Que the deep feelings of guilt and anger at myself for being a rotten parent and letting my child's teeth rot in her mouth.

So after her first check up, Dr. I-don't-see-toddlers gave us a referral to a pediatric dentist, whom I took her to see today. In three weeks we have an appointment in which they'll give her three different medications in an attempt to sedate her into submission, at which time they'll perform a baby root-canal on her molar, and top it all off with a stainless steel crown. I am somewhat beside myself over this.

And she lectured me about not brushing B's teeth properly or for long enough. Hey, I thought I was doing it right. Apparently I wasn't. Lessons commenced. I paid careful attention, and couldn't help but notice that the way I did it at home was pretty darn similar to the way she was showing me to do it here at the office. The biggest difference now? We've got a little two minute timer, and we don't stop until the timer says we can.

Oh, Dr. I-Only-See-Children was very pleasant and professional, but I could sense her disdain for how I'd handled my child's oral hygiene up to this point. And I too, felt like a failure. As a parent, guardian, protector, tooth cleaner. How could I have let this happen to my baby? Well, the realization hit me like a lightening bolt. It wasn't just ME. P has tooth brushing duty at least half the time, so I could reasonably lay at least half, if not more, of the blame on him. Unfortunately, he was not present for this scolding, so I was forced to relay the Good Doctor's message to him when he got home from work. And I laid it on thick. HE wasn't taking enough time. HE wasn't concentrating on the gumline! HE didn't wiggle the floss in just right. Oh, yes, HE had caused our daughter's tooth decay!

Well, maybe I didn't lay it on quite *that* thick.

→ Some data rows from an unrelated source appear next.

Lemma down_round top s ls key old parent b path m super (l : Leaf) fail :
  tree_ok top s ls → steady s → 0 < key ≤ top →
  parent ≠ superroot_ s → is_leaf_ <$> heap s !! root_node_ s = Some false →
  get_leaf_path key s = Ret (old, (parent, b) :: path) → heap s !! parent = Some (ModelN m) →
  heap s !! old = Some (DataNode l) → heap s !! superroot_ s = Some (ModelN super) → goes_down super m l = true →
  let dup := leaf_duplication_factor_ l in let nd := down_node (start_of b (2 ^ dup)) dup (leaf_level_ l) (mn_model m) in
  splittable top nodes nd l 0 1 →
  ∃ s' leaf l1 l2, split_leaf fail key (bucket_of key m) parent old s = Ret (next_addr s, leaf, s') ∧
    split_round top key s ls old leaf s' l1 (next_addr s + 1) (next_addr s + 2) l2 ∧
    split_shape key super m l s s' parent (next_addr s) (next_addr s + 1) (next_addr s + 2).
Proof.
  intros Hok Hst Hk Hpar Hroot Epath Ep El Esup Hgo dup nd Hsp. pose proof (st_heap _ Hst) as Hh.
  destruct (path_parent top s ls key old parent b path Hok Hk Hroot Epath) as (m' & Ep' & Eb & Hb & Hch & Hbl & Hr).
  assert (m' = m) as -> by congruence. clear Ep'. set (start := start_of b (2 ^ dup)) in *.
  destruct (split_downwards_spec junk log2 max_data_node_slots nodes top s ls parent b m old l (bool_decide (fail = 3)) Hok Hh Hbl Hpar Ep Hb Hch El Hsp)
    as (s' & l1 & l2 & -> & E & Hok' & Hbn & Hg & Hro & Hstat & Epar & Hpairs & EN & Hroute).
  fold dup in EN, Hroute, Epar. fold start in EN, Hroute, Epar. fold nd in EN, Hroute.
  destruct (Hroute key ltac:(lia)) as (q & Eq & Eq'). assert (q = old) as -> by congruence. rewrite moved_self in Eq'.
  exists s'. eexists _, l1, l2. split; [|split].
  - rewrite (split_leaf_eq fail key _ s parent old m super l), Hgo, <- Eb by done. rewrite E, !res_bind_ret, (get_model_node _ _ _ EN), res_bind_ret.
    unfold get_child_node. change (bucket_of key (halved (next_addr s + 1) (next_addr s + 2) 0 1 nd)) with (bucket_of key nd).
    rewrite (pair_child top) by by apply (splittable_childless nodes top nd l). by rewrite res_bind_ret.
  - pose proof Hh as (Hna & _ & Hfr). assert (superroot_ s < next_addr s) as Hsn by (by eapply heap_ok_lt).
    constructor; [done|split; apply Hfr; lia|done| |by rewrite Hstat|done|done|case_bool_decide; tauto|done|exact (moved_sides _ _ _ _ _ _ _ _ _ Hroute)].
    apply (steady_grown s s' parent [next_addr s]); [done|done|by rewrite Hro; apply Hst| |].
    + exists super. split; [apply (gr_models _ _ _ _ Hg); [done|rewrite list_elem_of_singleton; lia|done]|].
      destruct (st_super _ Hst) as (sm & E1 & E2). by assert (super = sm) as -> by congruence.
    + intros q mq [->| ->%list_elem_of_singleton] Eq0.
      * rewrite Epar in Eq0. injection Eq0 as <-. apply node_steady_overwrite; [by apply (steady_node s parent)|lia].
      * rewrite EN in Eq0. injection Eq0 as <-. apply node_steady_halved; [|lia..]. split; [by exists 1|].
        apply not_in_nones.
  - pose proof Hh as (_ & _ & Hfr). apply shape_down; try done; [by apply Hfr|by rewrite <- Eb..].
Qed.
(** * pkg/apply/desiredset_process.go: the per-kind reconciliation core

    A shallow embedding of [desiredset_process.go] (package [apply] of
    wrangler) and the properties of its set differ, cross-version filter
    and execution pipeline.

    Go maps are finite maps ([gmap]); [runtime.Object] values are immutable
    values, so [DeepCopyObject] is the identity; the remote store, the plan
    and the error sink are threaded explicitly through a state record. *)

From Stdlib Require Import Strings.String Strings.Ascii.
From stdpp Require Import base option list strings gmap fin_maps sorting.

Local Open Scope string_scope.
Local Open Scope list_scope.

(** ** Data model *)

(** [objectset.ObjectKey]. *)
Record ObjectKey := { Namespace : string; Name : string }.

#[global] Instance ObjectKey_eq_dec : EqDecision ObjectKey.
Proof. solve_decision. Defined.

#[global] Instance ObjectKey_countable : Countable ObjectKey.
Proof.
  refine (inj_countable'
            (fun k => (Namespace k, Name k))
            (fun p => {| Namespace := p.1; Name := p.2 |}) _).
  by intros [].
Defined.

(** [schema.GroupVersionKind] and [schema.GroupKind]. *)
Record GroupVersionKind := { Group : string; Version : string; Kind : string }.
Record GroupKind := { gk_Group : string; gk_Kind : string }.

#[global] Instance GroupVersionKind_eq_dec : EqDecision GroupVersionKind.
Proof. solve_decision. Defined.

#[global] Instance GroupKind_eq_dec : EqDecision GroupKind.
Proof. solve_decision. Defined.

#[global] Instance GroupVersionKind_countable : Countable GroupVersionKind.
Proof.
  refine (inj_countable'
            (fun g => (Group g, Version g, Kind g))
            (fun p => {| Group := p.1.1; Version := p.1.2; Kind := p.2 |}) _).
  by intros [].
Defined.

(** [gvk.GroupKind()]: the version is dropped. *)
Definition GVK_GroupKind (gvk : GroupVersionKind) : GroupKind :=
  {| gk_Group := Group gvk; gk_Kind := Kind gvk |}.

(** [metav1.OwnerReference]. *)
Record OwnerReference := {
  or_APIVersion : string;
  or_Kind : string;
  or_Name : string;
  or_UID : string;
  or_Controller : bool;
  or_BlockOwnerDeletion : bool
}.
(** The value of the key "faces" of the dictionary [analyze] returns. *)
Definition analyze_response
    (emotion_labels : option (list string))
    (gender_age_results : list (string * string))
    (emotion_results : list EmotionPredictor.emotion_result)
    (detections : list FaceDetection.Detection) : result (list face_dict) :=
  aggregated <- analyze emotion_labels gender_age_results emotion_results detections ;;
  Ok (map as_dict aggregated).

(** ** Notions used in the statements about this module *)

(** An emotion result is resolvable when no label list is configured or
    its label is an integer. *)
Definition resolvable (emotion_labels : option (list string))
    (r : EmotionPredictor.emotion_result) : Prop :=
  emotion_labels = None \/ exists z, fst (fst r) = PyInt z.

End StreamingFaceAnalysis.

(* ===================================================================== *)
(** * Services/FaceAnalysis/gender_age_predictor.py *)
(* ===================================================================== *)

Module GenderAgePredictor.

(** [self.classes], [self.age_range] *)
Definition classes : list string := ["female"; "male"]%string.
Definition age_range : list string := ["0-18"; "19-36"; "37-60"; "60+"]%string.
(** * Coup rules engine: a shallow embedding of [gameEngine.js], [actionResolver.js]
    and the game-facing part of [server.js], with the properties of the design
    document checked against it.

    Conventions of the embedding.
    - A JavaScript object used as a string-keyed dictionary ([responders]) is a
      list of own properties in creation order, with the language's rules for
      [in] (inherited names count), assignment ([__proto__] is a setter) and
      enumeration order (array indices first, ascending).
    - The [Map] in [_private.exchange] is a [gmap].
    - A player object is addressed by its position in [players]; every mutation
      of [actor], [target], [p] goes to that position of the current state, which
      is what mutating the shared object does.
    - [Math.random] is an oracle [rnd]; the state counts the calls made so far.
    - Reading a property of [undefined] raises [TypeError]. *)

From Stdlib Require Import ZArith Ascii String.
From stdpp Require Import base decidable option list strings gmap pretty sorting.

Local Open Scope string_scope.
Local Open Scope list_scope.
Local Open Scope nat_scope.

(** ** JavaScript objects as dictionaries *)

Module JsObject.

Definition t (V : Type) : Type := list (string * V).

(** The names every plain object inherits from [Object.prototype]. *)
Definition prototypeNames : list string :=
  [ "constructor"; "__defineGetter__"; "__defineSetter__"; "hasOwnProperty";
    "__lookupGetter__"; "__lookupSetter__"; "isPrototypeOf";
    "propertyIsEnumerable"; "toString"; "valueOf"; "__proto__";
    "toLocaleString" ].

Definition inherited (k : string) : bool := bool_decide (k ∈ prototypeNames).

Section Ops.
Context {V : Type}.

Fixpoint own (k : string) (o : t V) : option V :=
  match o with
  | [] => None
  | (k', v) :: o' => if decide (k' = k) then Some v else own k o'
  end.

(** [k in o] *)
Definition has (k : string) (o : t V) : bool :=
  bool_decide (is_Some (own k o)) || inherited k.

Fixpoint put (k : string) (v : V) (o : t V) : t V :=
  match o with
  | [] => [(k, v)]
  | (k', v') :: o' => if decide (k' = k) then (k', v) :: o' else (k', v') :: put k v o'
  end.

(** [o[k] = v] for a primitive [v]: the [__proto__] setter ignores it;
    any other name becomes (or stays) an own property. *)
Definition set (k : string) (v : V) (o : t V) : t V :=
  if decide (k = "__proto__") then o else put k v o.

(** [{ [k]: v }]: a computed key always defines an own property. *)
Definition literal (k : string) (v : V) : t V := [(k, v)].

Definition digit (c : ascii) : option N :=
  let n := N_of_ascii c in
  if ((48 <=? n) && (n <=? 57))%N then Some (n - 48)%N else None.

Fixpoint digits (acc : N) (s : string) : option N :=
  match s with
  | EmptyString => Some acc
  | String c s' =>
      match digit c with
      | Some d => digits (acc * 10 + d)%N s'
      | None => None
      end
  end.
(** Opening the connection: both HTTP clients raise on a transport
    failure. *)
Definition request {S} (env : Env) (url : string) : M S (Z * Body) :=
  match http_get env url with
  | ConnectionFailed => raise ClientError
  | Reply status body => ret (status, body)
  end.

(** [executor.submit(job)] and the later retrieval of its result: the value
    a future delivers.  The job starts from an empty query log.  A future is
    identified by the URL of the item it was submitted for. *)
Definition submit (env : Env) (url : string) (job : M (list string) CatalogMatch)
  : exc CatalogMatch :=
  if result_raises env url then Raise TimeoutError else fst (job []).

(** Lines 175-178 and 339-342. *)
Definition episodes_str (first_ep last_ep : Z) : string :=
  if first_ep =? last_ep then PyStr.str_of_int first_ep
  else String.append (PyStr.str_of_int first_ep)
                     (String.append "-" (PyStr.str_of_int last_ep)).

(** Lines 180-189 and 344-353. *)
Definition series_entry (successful_data : list SeriesRecord)
    (first_ep last_ep : Z) (anime_name : option string) (m : CatalogMatch)
  : SeriesRecord :=
  {| serial_no := Z.of_nat (List.length successful_data) + 1;
     name := anime_name;
     title := cm_title m;
     tmdb_id := cm_tmdb_id m;
     imdb_id := None;
     year := cm_year m;
     episodes := episodes_str first_ep last_ep;
     episode_offset := first_ep - 1 |}.

(* ================================================================== *)
(** ** Concurrent execution

    Coroutines under [asyncio.gather] and calls under
    [ThreadPoolExecutor.map] share one state and touch it when their own
    answer arrives, not in the order of submission.  A task is a pair of
    the instant at which it runs and its computation; tasks run by
    increasing instant (ties by submission), each on the state left by the
    one before, and the results are handed back in submission order. *)

Fixpoint insert_by_time {A} (time : A -> nat) (x : A) (sorted : list A) : list A :=
  match sorted with
  | [] => [x]
  | y :: rest =>
      if (time x <=? time y)%nat then x :: sorted
      else y :: insert_by_time time x rest
  end.

Definition schedule {A} (time : A -> nat) (xs : list A) : list A :=
  fold_right (insert_by_time time) [] xs.

(** One task of the schedule, tagged with its position of submission. *)
Definition run_timed {S A} (acc : list (nat * exc A) * S) (t : nat * (nat * M S A))
  : list (nat * exc A) * S :=
  let '(done, s) := acc in
  let '(r, s') := snd (snd t) s in
  (done ++ [(fst t, r)], s').

Definition result_at {A} (done : list (nat * exc A)) (i : nat) : list (exc A) :=
  match find (fun d => Nat.eqb (fst d) i) done with
  | Some d => [snd d]
  | None => []
  end.

Definition run_concurrently {S A} (tasks : list (nat * M S A)) : M S (list (exc A)) :=
  fun s =>
    let positions := seq 0 (List.length tasks) in
    let order := schedule (fun t => fst (snd t)) (combine positions tasks) in
    let '(done, s') := fold_left run_timed order ([], s) in
    (Ret (flat_map (result_at done) positions), s').

(** The results of finished calls as a list; the first exception, in
    submission order, propagates. *)
Fixpoint results_or_raise {S B} (results : list (exc B)) : M S (list B) :=
  match results with
  | [] => ret []
  | Ret y :: rest => ys <- results_or_raise rest ;; ret (y :: ys)
  | Raise e :: _ => raise e
  end.

(* ================================================================== *)
(** ** The asynchronous extractor (class [AnimeExtractor])

    The state threaded through these computations is [self.error_urls]. *)

Module AnimeExtractor.

Record Self : Type := { api_key : string; max_workers : Z }.

Definition Fetched : Type := (option Z * option Z * option string)%type.

Definition nothing : Fetched := (None, None, None).

(** Lines 46-105. *)
Definition extract_episodes_and_name (env : Env) (url : string)
  : M (list string) Fetched :=
  try_except
    (response <- request env url ;;
     let '(status, body) := response in
     if negb (status =? 200) then append url ;;; ret nothing
     else
       html_content <- aiohttp_json_html env url body ;;
       if negb (PyStr.nonempty html_content) then append url ;;; ret nothing
       else
         let ep_items := find_all_ep_items env html_content in
         match ep_items with
         | [] => append url ;;; ret nothing
         | _ :: _ =>
             let episode_numbers := episode_numbers_of ep_items in
             match episode_numbers with
             | [] => append url ;;; ret nothing
             | _ :: _ =>
                 range <- first_last episode_numbers ;;
                 let '(first_ep, last_ep) := range in
                 ret (Some first_ep, Some last_ep, anime_name_of ep_items)
             end
         end)
    (fun _ => append url ;;; ret nothing).

(** Lines 107-138. *)
Definition get_tmdb_info_sync (env : Env) (self : Self) (anime_name : option string)
  : M (list string) CatalogMatch :=
  tmdb_lookup env (api_key self) anime_name.

(** [asyncio.gather] with [return_exceptions=True]: every coroutine runs,
    each when its answer arrives; an exception becomes that coroutine's
    result; the results are aligned with the argument list. *)
Definition gather {S A} (tasks : list (nat * M S A)) : M S (list (exc A)) :=
  run_concurrently tasks.

(** Line 149: the coroutine created for [url]. *)
Definition fetch_task (env : Env) (url : string) : nat * M (list string) Fetched :=
  (arrival_time env url, extract_episodes_and_name env url).

(** An entry of [tmdb_tasks]: [(future, first_ep, last_ep, anime_name)]. *)
Definition TmdbTask : Type := (exc CatalogMatch * Z * Z * string)%type.

(** Lines 157-166 for one position [j] of the batch. *)
Definition enqueue (env : Env) (self : Self) (url : string) (result : exc Fetched)
  : list TmdbTask :=
  match result with
  | Raise _ => []
  | Ret (None, _, _) => []
  | Ret (Some first_ep, last_ep, anime_name) =>
      match last_ep, anime_name with
      | Some l, Some nm =>
          if truthy_int (Some first_ep) && truthy_int last_ep && truthy_str anime_name
          then [(submit env url (get_tmdb_info_sync env self (Some nm)),
                 first_ep, l, nm)]
          else []
      | _, _ => []
      end
  end.

Definition tmdb_tasks_of (env : Env) (self : Self)
    (batch_urls : list string) (results : list (exc Fetched)) : list TmdbTask :=
  flat_map (fun jr => enqueue env self (fst jr) (snd jr)) (combine batch_urls results).

(** Lines 169-192 for one entry of [tmdb_tasks]. *)
Definition collect (successful_data : list SeriesRecord) (task : TmdbTask)
  : list SeriesRecord :=
  let '(future, first_ep, last_ep, anime_name) := task in
  match future with
  | Ret m => successful_data ++ [series_entry successful_data first_ep last_ep (Some anime_name) m]
  | Raise _ => successful_data
  end.

(** One iteration of the outer loop, lines 146-195. *)
Definition process_batch (env : Env) (self : Self) (batch_urls : list string)
    (successful_data : list SeriesRecord) : M (list string) (list SeriesRecord) :=
  results <- gather (map (fetch_task env) batch_urls) ;;
  ret (fold_left collect (tmdb_tasks_of env self batch_urls results) successful_data).

(** [range(0, stop, step)]: [None] stands for the [ValueError] of a zero
    step. *)
Definition py_range0 (stop step : Z) : option (list Z) :=
  if step =? 0 then None
  else if step <? 0 then Some []
  else Some (map (fun k => Z.of_nat k * step)
                 (seq 0 (Z.to_nat ((stop + step - 1) / step)))).

(** [xs[i:j]] for [0 <= i <= j]. *)
Definition slice {A} (xs : list A) (i j : Z) : list A :=
  firstn (Z.to_nat (j - i)) (skipn (Z.to_nat i) xs).

Fixpoint for_batches (env : Env) (self : Self) (urls : list string)
    (starts : list Z) (successful_data : list SeriesRecord)
  : M (list string) (list SeriesRecord) :=
  match starts with
  | [] => ret successful_data
  | i :: rest =>
      successful_data' <-
        process_batch env self (slice urls i (i + max_workers self)) successful_data ;;
      for_batches env self urls rest successful_data'
  end.

(** Lines 140-197. *)
Definition process_urls_async (env : Env) (self : Self) (urls : list string)
  : M (list string) (list SeriesRecord) :=
  starts <- or_raise ValueError
              (py_range0 (Z.of_nat (List.length urls)) (max_workers self)) ;;
  for_batches env self urls starts [].

End AnimeExtractor.

(* ================================================================== *)
(** ** The thread-pool variant ([fast_sync_version])

    The state threaded through these computations is the local list
    [error_urls]. *)

Definition Fetched4 : Type := (Z * Z * option string * string)%type.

So here's the story. No more sticky fruit rollups, or gummy candy. No more candy at all, really. Just special occasions. No more chocolate milk (that one's gonna destroy her). In a nutshell, the sugar has got to be cut out of this kid's diet. Since we are obviously inept at cleaning her little teeth, changing her diet is our only hope.

Oh, and the thumb sucking. It's got to stop. It simply has to. There's a device we can buy called a Thumb Guard. It's supposed to really work. It's $70. Ouch. I'm going to order one tomorrow.

Fear was struck into our hearts by this pediatric dentist, all right. The weird thing is, I liked her. She was a straight shooter. I didn't like hearing (imagining) I was a loser parent for letting my child's teeth disintegrate or for allowing her to ruin her facial features and destroy her jawline and palate and teeth by sucking her thumb, but hey, I needed to hear it. I guess.

I'm just glad it's her baby teeth. When her permanent teeth come in, it will be a different story, let me tell you. Every single new tooth she gets will be SEALED. You better believe it.